Many of these components can be used separately, adding to the flexibility. Google has cloud APIs for speech-to-text,5 text-to-speech,6 natural language,7 and translation,8 among others. We use Actions on Google and Dialogflow since they package these components together nicely, letting you focus on application design, and they also interface with the hardware that we’re going to test on such as Google Home.

Actions on Google

Actions on Google is the platform on which Google Assistant’s “intelligent voice” functionality can be extended into actions. A great advantage of this framework is that the platform takes care of some of the thorniest components of voice development (STT, NLU, TTS) through its libraries and services. Your focus when starting out can therefore be on the core aspect of implementing the DM and NLG parts to build the app.

Dialogflow

There are at least three ways that you can design dialogs in Actions on Google:
  • Actions SDK: A code-like API for specifying actions, intents, and so on

  • Dialogflow: A more GUI-based application that provides a graphical wrapper around the Actions SDK, adds NLU functionality, and incorporates machine learning, allowing synonym expansion of phrases mapping to intents

  • Actions Builder: A more recent GUI, more directly connected to Actions on Google.

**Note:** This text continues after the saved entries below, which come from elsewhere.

(* ===== verification/Adam.v ===== *)
(** * Adam: the optimizer of lines 34-35 and 70, 85 of [gan.py]

    [GAN.__init__] builds two [torch.optim.Adam] optimizers with
    [lr = 1e-4] and [betas = (0.5, 0.999)], and [train_gan] calls
    [step()] on each once per iteration.  This file gives the class
    [Autograd] of [Externals] the instance that follows the documented
    algorithm of [torch.optim.Adam] with its default arguments
    ([eps = 1e-8], no weight decay, no AMSGrad): the running averages
    of the gradient and of its square, the two bias corrections and the
    update, element by element on the parameters read as one vector
    ([Flat]).  The state of an optimizer is created at its first step,
    with averages zero.  PyTorch counts the steps per parameter and
    skips a parameter without gradient; here the count is one per
    optimizer, which is the same as long as each backward pass reaches
    every parameter of the network, as the losses of [train_gan] do.

    Arithmetic is over the real numbers; rounding is not modelled.  A
    gradient has the shape of its parameters; where the vector handed
    to [adam_update] is shorter, the missing elements count as zero.

    The theorems: the averages keep the invariant [moment_ok], which
    bounds the first average by the root of the second, and therefore
    no step moves an element of the parameters by more than
    [lr * sqrt (beta2 / ((beta2 - beta1^2) * (1 - beta2)))], whatever
    the gradients are; for the optimizers of [GAN.__init__] this is
    less than [0.0037]. *)

From Stdlib Require Import Reals Lra Psatz QArith Qreals.
From stdpp Require Import base tactics option list.
From S2P Require Import Prelude Scalar Tensor Externals.
Close Scope Q_scope.

(** ** The real numbers as elements of tensors *)

#[export] Instance R_eq_dec : EqDecision R := Req_dec_T.

#[export] Instance R_scalar : Scalar R := {|
  sc_zero := 0%R;
  sc_one := 1%R;
  sc_add := Rplus;
  sc_sub := Rminus;
  sc_mul := Rmult;
  sc_div := Rdiv;
  sc_neg := Ropp;
  sc_abs := Rabs;
  sc_max := Rmax;
  sc_of_nat := INR;
|}.

#[export] Instance R_mask_laws : MaskLaws R.
Proof. split; simpl; intros; lra. Qed.

(** ** Parameters as one vector *)

(** The elements of all parameter tensors of a module, one after the
    other ([torch.nn.utils.parameters_to_vector]), and the module's
    parameters with other elements. *)
Class Flat (Θ : Type) : Type := {
  flatten : Θ → list R;
  unflatten : Θ → list R → Θ;
  flatten_unflatten θ l :
    length l = length (flatten θ) → flatten (unflatten θ l) = l;
}.

(** ** [torch.optim.Adam] *)

Open Scope R_scope.

(** The hyperparameters, [state['step']] and, per element,
    [state['exp_avg']] and [state['exp_avg_sq']]. *)
Record adam : Type := Adam {
  a_lr : R;
  a_beta1 : R;
  a_beta2 : R;
  a_eps : R;
  a_steps : nat;
  a_moments : list (R * R);
}.

(** [optim.Adam(params, lr=lr, betas=betas)] *)
Definition adam_init (lr : Q) (betas : Q * Q) : adam :=
  Adam (Q2R lr) (Q2R betas.1) (Q2R betas.2) (1 / 100000000) 0 [].

(** The averages of one element after the gradient [g]:
    [exp_avg.lerp_(grad, 1 - beta1)] and
    [exp_avg_sq.mul_(beta2).addcmul_(grad, grad, value=1 - beta2)]. *)
Definition adam_moment (o : adam) (mv : R * R) (g : R) : R * R :=
  (a_beta1 o * mv.1 + (1 - a_beta1 o) * g,
   a_beta2 o * mv.2 + (1 - a_beta2 o) * (g * g)).

(** What step [t] subtracts from an element with the averages [mv]. *)
Definition adam_delta (o : adam) (t : nat) (mv : R * R) : R :=
  let bias_correction1 := 1 - a_beta1 o ^ t in
  let bias_correction2 := 1 - a_beta2 o ^ t in
  let step_size := a_lr o / bias_correction1 in
  let denom := sqrt mv.2 / sqrt bias_correction2 + a_eps o in
  step_size * (mv.1 / denom).

(** [optimizer.step()] on the parameters [θ] with the gradients [g]. *)
Definition adam_update (o : adam) (θ g : list R) : adam * list R :=
  let t := S (a_steps o) in
  let moments :=
    imap (λ i _, adam_moment o (default (0, 0) (a_moments o !! i))
                   (default 0 (g !! i))) θ in
  (Adam (a_lr o) (a_beta1 o) (a_beta2 o) (a_eps o) t moments,
   zip_with (λ x mv, x - adam_delta o t mv) θ moments).

(** The instance of [Autograd]: gradients are vectors, [backward]
    adds them element by element, and the optimizer is Adam. *)
Definition adam_autograd {Θ : Type} `{Flat Θ}
    (derive : (Θ → result R) → Θ → list R) : Autograd R Θ := {|
  grad_t := list R;
  grad_add := zip_with Rplus;
  Externals.derive := derive;
  opt_t := adam;
  adam_new := adam_init;
  adam_step := λ o θ g,
    let r := adam_update o (flatten θ) g in (r.1, unflatten θ r.2);
|}.

(** ** Specification *)

(** The hyperparameters [torch.optim.Adam] is meant for: a positive
    learning rate and [eps], decay rates below one, the second not
    below the square of the first. *)
Definition hyper_ok (o : adam) : Prop :=
  0 < a_lr o ∧ 0 <= a_beta1 o < 1 ∧ 0 < a_beta2 o < 1
  ∧ a_beta1 o * a_beta1 o < a_beta2 o ∧ 0 < a_eps o.

(** The first average is bounded by the root of the second:
    [m^2 <= K * v] with
    [K = (1 - beta1)^2 * beta2 / ((beta2 - beta1^2) * (1 - beta2))],
    written without division. *)
Definition moment_ok (o : adam) (mv : R * R) : Prop :=
  mv.1 * mv.1 * ((a_beta2 o - a_beta1 o * a_beta1 o) * (1 - a_beta2 o))
  <= (1 - a_beta1 o) * (1 - a_beta1 o) * a_beta2 o * mv.2.

Definition adam_ok (o : adam) : Prop :=
  hyper_ok o ∧ Forall (moment_ok o) (a_moments o).

(** [B] bounds a step: [B >= lr * sqrt (beta2 / ((beta2 - beta1^2) *
    (1 - beta2)))], written without root and division. *)
Definition step_bound (o : adam) (B : R) : Prop :=
  0 <= B
  ∧ a_lr o * a_lr o * a_beta2 o
    <= B * B * ((a_beta2 o - a_beta1 o * a_beta1 o) * (1 - a_beta2 o)).

(** Two vectors differ by at most [B] in every element. *)
Definition within (B : R) (θ θ' : list R) : Prop :=
  Forall2 (λ x x', Rabs (x' - x) <= B) θ θ'.

(** ** Lemmas: real numbers *)

Lemma pow_le_base (a : R) (t : nat) : 0 <= a < 1 → (0 < t)%nat → 0 <= a ^ t <= a.
Proof.
  intros Ha Ht. destruct t as [|t]; [lia|]. cbn [pow].
  pose proof (pow_le a t (proj1 Ha)) as H0.
  assert (a ^ t <= 1) as H1.
  { rewrite <-(pow1 t). apply pow_incr. lra. }
  split; [apply Rmult_le_pos; lra|].
  assert (a * a ^ t <= a * 1) by (apply Rmult_le_compat_l; lra). lra.
Qed.

(** Squares decide the order of numbers that are not negative. *)
Lemma Rle_of_squares (x y : R) : 0 <= y → x * x <= y * y → x <= y.
Proof. intros Hy Hxy. by apply Rsqr_incr_0_var. Qed.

You’ll use Dialogflow for now so you can focus on application building rather than on code formats. Dialogflow is more or less responsible for handling the NLU, DM, and NLG components of the action. From the DM and NLG point of view, the main responsibility of the application is to decide what to say next, based on user input, contexts, and the progress of the dialog. There are two ways to specify the responses the system plays back to the user:
  • Provide static responses in Dialogflow through the GUI.

  • Use a webhook back end to provide responses. This can be very dynamic and depend on history, user data, or application data—all the data sources shown in Figure 3-3. We’ll make extensive use of webhooks in later chapters.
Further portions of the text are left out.